IMPORTANT:In its true form it is not a true SAK like the one in :IMPORTANT
IMPORTANT:c2 compliant systems, and it should be mistook as such. :IMPORTANT
It seems other find it useful as (System Attention Key) which is
useful when you want to exit a program that will not let you switch consoles.
(For example, X or a svgalib program.)
re'B'oot is good when you're unable to shut down. But you should also 'S'ync
and 'U'mount first.
'C'rashdump can be used to manually trigger a crashdump when the system is hung.
The kernel needs to have been built with CONFIG_KEXEC enabled.

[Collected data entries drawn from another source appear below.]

(** What [loadCodewalk] does with the address of a step once its file is
    read: the address is resolved from offset 0 (an error is kept in the
    step), the match is grown to line boundaries, with the loop of
    [addrNumber] for [lo] and the one above for [hi], and [st.Lo], [st.Hi]
    are the lines of [lo] and of [hi-1]. *)
Definition step_lines (E : RegexpEngine) (addr : string) (data : list byte)
  : outcome (Z * Z) :=
  r <- addrToByteRange E addr 0 data ;;
  lo <- line_start (loop_fuel data) data (fst r) ;;
  hi <- line_end (loop_fuel data) data (snd r) ;;
  Ok (byteToLine data lo, byteToLine data (hi - 1)).

(** ** A reference engine for literal patterns *)

(** Go's [regexp] is not part of the repository.  The general statements
    below hold for every [RegexpEngine]; the worked examples need one that
    runs.  [LiteralEngine] covers the fragment of Go's syntax they use:
    a pattern of ASCII bytes free of metacharacters is the literal it
    spells and matches at its leftmost occurrence.  Every other pattern is
    refused; of those only ["("] is used below, which [regexp.Compile]
    refuses as well (missing closing parenthesis). *)
Definition is_meta (c : ascii) : bool :=
  existsb (Ascii.eqb c)
    ["\"; "."; "+"; "*"; "?"; "("; ")"; "|"; "["; "]"; "{"; "}"; "^"; "$"]%char.

Fixpoint string_forallb (f : ascii -> bool) (s : string) : bool :=
  match s with
  | EmptyString => true
  | String c s' => f c && string_forallb f s'
  end.

Fixpoint has_prefix (p l : list byte) : bool :=
  match p, l with
  | [], _ => true
  | _ :: _, [] => false
  | a :: p', b :: l' => Byte.eqb a b && has_prefix p' l'
  end.

(** Leftmost occurrence of [p] in [l], offsets counted from [i]. *)
Fixpoint find_literal (p l : list byte) (i : Z) : option (Z * Z) :=
  if has_prefix p l then Some (i, i + len p)
  else
    match l with
    | [] => None
    | _ :: l' => find_literal p l' (i + 1)
    end.

Definition literal_compile (pattern : string) : option (list byte) :=
  if string_forallb
       (fun c => negb (is_meta c) && (nat_of_ascii c <? 128)%nat) pattern
  then Some (bytes pattern) else None.

(** ** Worked buffers *)

(** ["line1\nline2\nline3\n"] *)
Definition three_lines : list byte :=
  bytes "line1" ++ nl :: bytes "line2" ++ nl :: bytes "line3" ++ [nl].

(** ["a\nb\n"] *)
Definition two_lines : list byte := [x61; nl; x62; nl].


(** One three-byte character (U+4E16) followed by ["a"]. *)
Definition wide_then_a : list byte := [xe4; xb8; x96; x61].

'S'ync is great when your system is locked up, it allows you to sync your
disks and will certainly lessen the chance of data loss and fscking. Note
that the sync hasn't taken place until you see the "OK" and "Done" appear
on the screen. (If the kernel is really in strife, you may not ever get the
OK or Done message...)
'U'mount is basically useful in the same ways as 'S'ync. I generally 'S'ync,
'U'mount, then re'B'oot when my system locks. It's saved me many a fsck.
Again, the unmount (remount read-only) hasn't taken place until you see the
"OK" and "Done" message appear on the screen.
The loglevel'0'-'9' is useful when your console is being flooded with
kernel messages you do not want to see. Setting '0' will prevent all but
the most urgent kernel messages from reaching your console. (They will
still be logged if syslogd/klogd are alive, though.)
t'E'rm and k'I'll are useful if you have some sort of runaway process you
are unable to kill any other way, especially if it's spawning other
processes.
* Sometimes SysRq seems to get 'stuck' after using it, what can I do?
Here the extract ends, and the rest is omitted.